## WORK ITEM:
In the records below, find the line with "Some (_, rest) =>" and the line with "rev (drop_while is_whitespace (rev"; return exactly those lines and every line between them.
== == ==
(** * Task reminder agent: due detection and reminder escalation

    A shallow embedding of [src/utils.ts] (frequency parsing, due
    evaluation), of [src/workflows/task-reminder-workflow.ts] (the
    escalation workflow and the batch workflow) and of the part of
    [src/server.ts] that answers the workflows, with the properties the
    specification states about them.

    Conventions of the embedding.
    - A JavaScript string is the list of its UTF-16 code units.
    - A JavaScript number is an integer of [Z]; the code only produces
      integers on the paths studied here ([parseInt], products, [Math.floor]),
      and the embedding is exact below 2^53, where a double holds every
      integer.  [parseFrequencyToDays] divides two doubles: the embedding
      keeps the operands of the division and does not compute the rounded
      quotient.
    - A [Date] is its time value, milliseconds since the epoch.
    - A thrown value is a value of [Thrown]; a computation that may throw
      returns a [Completion].
    - A workflow is a function from the trace of its events so far to a
      completion and the extended trace.  What the outside answers (the
      notifier, the task store, the creation of instances, the clock) is a
      [Host], whose answers may depend on the whole trace.
    - A wait is recorded with the number the code passes to
      [step.sleep].  The unit of that number belongs to the Workflows
      runtime, which is not part of the code; no theorem reads a unit into
      it.  The clocks of the example hosts advance by that number of
      milliseconds. *)

From Stdlib Require Import List ZArith NArith Bool Lia String Ascii.
Import ListNotations.

(** ** JavaScript strings *)

Module Js.

Definition code_unit := N.
Definition jsstring := list code_unit.

(** An ASCII literal as a JavaScript string. *)
Definition str (s : string) : jsstring :=
  map N_of_ascii (list_ascii_of_string s).

(** The double quote, U+0022. *)
Definition dquote : code_unit := 34%N.

(** [a === b] on strings. *)
Fixpoint jsstring_eqb (a b : jsstring) : bool :=
  match a, b with
  | [], [] => true
  | x :: a', y :: b' => (x =? y)%N && jsstring_eqb a' b'
  | _, _ => false
  end.

(** [\d] of a regular expression: U+0030 to U+0039. *)
Definition is_digit (c : code_unit) : bool :=
  ((48 <=? c) && (c <=? 57))%N.

(** [\s] of a regular expression, which is also what [String.prototype.trim]
    removes: WhiteSpace and LineTerminator of ECMA-262. *)
Definition is_whitespace (c : code_unit) : bool :=
  (((9 <=? c) && (c <=? 13))
   || (c =? 32) || (c =? 160) || (c =? 5760)
   || ((8192 <=? c) && (c <=? 8202))
   || (c =? 8232) || (c =? 8233) || (c =? 8239) || (c =? 8287)
   || (c =? 12288) || (c =? 65279))%N.

Definition is_ascii_lower (c : code_unit) : bool := ((97 <=? c) && (c <=? 122))%N.
Definition is_ascii_upper (c : code_unit) : bool := ((65 <=? c) && (c <=? 90))%N.

Definition is_ascii_letter (c : code_unit) : bool :=
  is_ascii_lower c || is_ascii_upper c.

(** Canonicalize of a regular expression with flag [i] and without flag
    [u], on the code units that can be equal to a canonicalized ASCII
    letter: a code unit of 128 or more is never mapped below 128, so only
    the two cases of an ASCII letter reach it. *)
Definition canonicalize (c : code_unit) : code_unit :=
  if is_ascii_lower c then (c - 32)%N else c.

(** [toLowerCase] on the code units of an ASCII word. *)
Definition to_lower_unit (c : code_unit) : code_unit :=
  if is_ascii_upper c then (c + 32)%N else c.

Definition toLowerCase (s : jsstring) : jsstring := map to_lower_unit s.

(** Case-insensitive match of a whole string against a literal word. *)
Fixpoint ci_equal (word s : jsstring) : bool :=
  match word, s with
  | [], [] => true
  | w :: word', c :: s' => (canonicalize w =? canonicalize c)%N && ci_equal word' s'
  | _, _ => false
  end.

(** Case-insensitive match of a literal word at the start of a string;
    returns what follows. *)
Fixpoint ci_strip_prefix (word s : jsstring) : option jsstring :=
  match word, s with
  | [], _ => Some s
  | w :: word', c :: s' =>
      if (canonicalize w =? canonicalize c)%N then ci_strip_prefix word' s' else None
  | _ :: _, [] => None
  end.

(** The longest prefix whose code units satisfy [p], and the rest. *)
Fixpoint span (p : code_unit -> bool) (s : jsstring) : jsstring * jsstring :=
  match s with
  | [] => ([], [])
  | c :: s' => if p c then let (a, b) := span p s' in (c :: a, b) else ([], s)
  end.

Fixpoint drop_while (p : code_unit -> bool) (s : jsstring) : jsstring :=
  match s with
  | [] => []
  | c :: s' => if p c then drop_while p s' else s
  end.

(** [stops p s]: [s] is empty or starts with a code unit that fails [p];
    this is where a span of [p] ends. *)
Definition stops (p : code_unit -> bool) (s : jsstring) : Prop :=
  match s with
  | [] => True
  | c :: _ => p c = false
  end.

(** [s.startsWith(prefix)]: what follows the prefix. *)
Fixpoint strip_prefix (prefix s : jsstring) : option jsstring :=
  match prefix, s with
  | [], _ => Some s
  | x :: prefix', c :: s' => if (x =? c)%N then strip_prefix prefix' s' else None
  | _ :: _, [] => None
  end.

(** The first occurrence of a separator in a string: what is before it
    and what is after it. *)
Fixpoint cut (sep s : jsstring) : option (jsstring * jsstring) :=
  match strip_prefix sep s with
  | Some rest => Some ([], rest)
  | None =>
      match s with
      | [] => None
      | c :: s' =>
          match cut sep s' with
          | Some (before, rest) => Some (c :: before, rest)
          | None => None
          end
      end
  end.

(** [s.split(sep)[1]] for a separator that is not empty: [None] is
    [undefined]. *)
Definition split_second (sep s : jsstring) : option jsstring :=
  match cut sep s with
  | None => None
  | Some (_, rest) =>
      match cut sep rest with
      | None => Some rest
      | Some (second, _) => Some second
      end
  end.

(** The code units a URL keeps as they are in a path and that neither end
    a path segment nor make a dot segment: ASCII letters, digits, "-" and
    "_". *)
Definition is_url_safe (c : code_unit) : bool :=
  is_ascii_lower c || is_ascii_upper c || is_digit c || (c =? 45)%N || (c =? 95)%N.

(** [String.prototype.trim]. *)
Definition trim (s : jsstring) : jsstring :=
  rev (drop_while is_whitespace (rev (drop_while is_whitespace s))).

(** [parseInt(s, 10)] on a string of decimal digits: the integer the digits
    denote, which is also what the code gets while it is below 2^53. *)
Definition digit_value (c : code_unit) : Z := Z.of_N (c - 48).

Definition parseInt (s : jsstring) : Z :=
  fold_left (fun acc c => 10 * acc + digit_value c)%Z s 0%Z.

(** Number-to-string conversion of a natural number: its decimal digits,
    most significant first. *)
Fixpoint decimal_digits (fuel : nat) (n : N) (acc : jsstring) : jsstring :=
  let acc' := (48 + n mod 10)%N :: acc in
  match fuel with
  | O => acc'
  | S fuel' => if (n <? 10)%N then acc' else decimal_digits fuel' (n / 10)%N acc'
  end.

Definition N_toString (n : N) : jsstring :=
  decimal_digits (N.to_nat (N.size n)) n [].

(** Number-to-string conversion of an integer. *)
Definition Number_toString (z : Z) : jsstring :=
  match z with
  | Zneg p => 45%N :: N_toString (Npos p)
  | _ => N_toString (Z.to_N z)
  end.

End Js.

Import Js.

(** ** Completions: a value or a thrown value *)

Inductive Thrown : Type :=
| ThrownError (message : jsstring)   (* an instance of Error *)
| ThrownOther.                       (* any other thrown value *)

Inductive Completion (A : Type) : Type :=
| Normal (a : A)
| Throw (e : Thrown).

Arguments Normal {A} a.
Arguments Throw {A} e.

(** [error instanceof Error ? error.message : 'Unknown error'] *)
Definition error_message (e : Thrown) : jsstring :=
  match e with
  | ThrownError m => m
  | ThrownOther => str "Unknown error"
  end.

(** ** [src/utils.ts]: frequency parsing and due evaluation *)

Module Utils.

Record Task : Type := {
  id : jsstring;
  name : jsstring;
  frequency : jsstring;
  lastCompleted : option Z;
  createdAt : Z
}.

(** What a function of [utils.ts] can read besides its arguments: the wall
    clock behind [Date.now()], and the state of the agent that calls it. *)
Record World : Type := {
  Date_now : Z;
  tasks : list Task;
  messages : list jsstring
}.
Lemma step_closed client order cmd st st' :
  is_closed client st -> clientManager_step order cmd st = Ok st' ->
  is_closed client st'.
Proof.
  intros Hcl. destruct cmd as [c|c|msg]; simpl.
  - by intros [= <-].
  - destruct (decide (c = client)) as [->|Hne].
    + by rewrite remove_closed_panics.
    + unfold remove. destruct Hcl as (ch & Hch & Hcl).
      destruct (chans st !! c) as [ch'|]; [|done].
      destruct (Chan.close ch') as [ch''|]; [|done].
      intros [= <-]. exists ch. simpl. by rewrite lookup_insert_ne.
  - by apply range_clients_closed.
Qed.

Lemma receive_closed client c st :
  is_closed client st -> is_closed client (receive c st).
Proof.
  intros (ch & Hch & Hcl). unfold receive.
  destruct (decide (c = client)) as [->|Hne].
  - rewrite Hch. simpl. unfold Chan.recv.
    destruct (Chan.buf ch) as [|m rest]; [rewrite Hcl|];
      eexists; simpl; by rewrite lookup_insert_eq.
  - destruct (chans st !! c ≫= Chan.recv) as [[m ch']|]; [|by exists ch].
    exists ch. simpl. by rewrite lookup_insert_ne.
Qed.
(** * BioContainers mulled-v2 image names: a model of [src/mulled.py]

    The development follows the service class [MulledImageNameGenerator]:
    [parse_targets], [generate_image_name] and [image_exists].  The class
    delegates to three imported libraries, which are modelled in modules of
    their own so that the class methods read like the Python text:

    - [Sha1]    : [hashlib.sha1(...).hexdigest()] (FIPS 180-4);
    - [Pep440]  : [packaging.version.Version], i.e. the anchored, case
                  insensitive [VERSION_PATTERN];
    - [Galaxy]  : [build_target] and [v2_image_name] of
                  [galaxy.tool_util.deps.mulled.util].

    The library models are run on the libraries' own examples (the SHA-1
    test vectors, the doctests of [v2_image_name], versions accepted and
    refused by [packaging]) before anything is proved with them.

    Python strings are modelled as [string]; the model covers ASCII text,
    where [str.encode()] is the identity on code points and the order of
    [str] is the order of the character codes.  [int(...)] and [str(...)]
    are taken where they convert: below the interpreter's limit on the
    digits of a converted integer (4300 digits by default, and never set
    under 640). *)

From Stdlib Require Import ZArith NArith List String Ascii Bool Lia.
From Stdlib Require Import Permutation Sorted.
From Stdlib Require Import DecimalString DecimalFacts DecimalPos DecimalN DecimalZ.
Import ListNotations.

Local Open Scope list_scope.
Local Open Scope string_scope.

(* ------------------------------------------------------------------ *)
(** ** Exceptions and results *)

(** The exceptions the modelled code can raise.  [ValueError] carries its
    message; the others stand for the library exception classes. *)
Inductive exn : Type :=
| ValueError (msg : string)
| InvalidVersion (msg : string)
| RequestException (msg : string).

(** The outcome of a Python call: a returned value or a raised exception. *)
Inductive result (A : Type) : Type :=
| Ok (a : A)
| Raise (e : exn).

Arguments Ok {A} a.
Arguments Raise {A} e.

Definition bind {A B : Type} (r : result A) (k : A -> result B) : result B :=
  match r with
  | Ok a => k a
  | Raise e => Raise e
  end.

Notation "x <- c ;; k" := (bind c (fun x => k))
  (at level 61, c at next level, right associativity).

(* ------------------------------------------------------------------ *)
(** ** Python [str] built-ins *)

Module PyStr.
== == ==
## TASK RESPONSE:
  | Some (_, rest) =>
      match cut sep rest with
      | None => Some rest
      | Some (second, _) => Some second
      end
  end.

(** The code units a URL keeps as they are in a path and that neither end
    a path segment nor make a dot segment: ASCII letters, digits, "-" and
    "_". *)
Definition is_url_safe (c : code_unit) : bool :=
  is_ascii_lower c || is_ascii_upper c || is_digit c || (c =? 45)%N || (c =? 95)%N.

(** [String.prototype.trim]. *)
Definition trim (s : jsstring) : jsstring :=
  rev (drop_while is_whitespace (rev (drop_while is_whitespace s))).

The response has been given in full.